To do
Lines with the word "splits" are the answer; copy each of them from the data below.

---*---

Lemma field_length_whole ifs f rest n : Forall character ifs -> plain ifs f ->
  (rest = [] \/ exists d r, rest = d ++ r /\ character (text_of d) /\ splits ifs d = true) -> (length (concat f) < n)%nat ->
  field_length n (concat ifs) (concat f ++ rest) = length (concat f).
Proof.
  intros Hi Hf Hr. revert n. induction Hf as [|c f [Hc Hs] Hf IH]; intros [|n] Hn; cbn [concat] in *; rewrite ?length_app in *; cbn [length app field_length] in *; try lia.
  - destruct Hr as [-> |(d & r & -> & Hd & Es)]; [done|].
    destruct d as [|x d]; [by destruct Hd|]. cbn [app]. change (x :: d ++ r) with ((x :: d) ++ r).
    rewrite delimiter_character by done. by rewrite Es.
  - rewrite <- app_assoc. destruct c as [|x c]; [by destruct Hc|]. cbn [app]. change (x :: c ++ concat f ++ rest) with ((x :: c) ++ concat f ++ rest).
    rewrite delimiter_character by done. rewrite Hs. cbn [Nat.eqb].
    pose proof Hc as (_ & Hb & _). unfold text_of in Hb. rewrite fmap_app, Hb, length_fmap, drop_app_length, IH; [done|cbn in Hn; lia].
Qed.

Lemma skip_white_none ifs c l : Forall character ifs -> character (text_of c) -> forallb white (text_of c) && splits ifs c = false ->
  skip_white_cells (concat ifs) (c ++ l) = c ++ l.
Proof.
  intros Hi Hc Hn. destruct c as [|x c]; [by destruct Hc|]. cbn [app skip_white_cells]. change (x :: c ++ l) with ((x :: c) ++ l).
  by rewrite leads_character, Hn.
Qed.

Lemma skip_white_field ifs f l : Forall character ifs -> plain ifs f -> f <> [] ->
  skip_white_cells (concat ifs) (concat f ++ l) = concat f ++ l.
Proof.
  intros Hi [|c f' [Hc Hs] Hf] Hne; [done|]. cbn [concat]. rewrite <- app_assoc. apply skip_white_none; [done|done|]. by rewrite Hs, andb_false_r.
Qed.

---*---

Result for this exercise
  (rest = [] \/ exists d r, rest = d ++ r /\ character (text_of d) /\ splits ifs d = true) -> (length (concat f) < n)%nat ->
Lemma skip_white_none ifs c l : Forall character ifs -> character (text_of c) -> forallb white (text_of c) && splits ifs c = false ->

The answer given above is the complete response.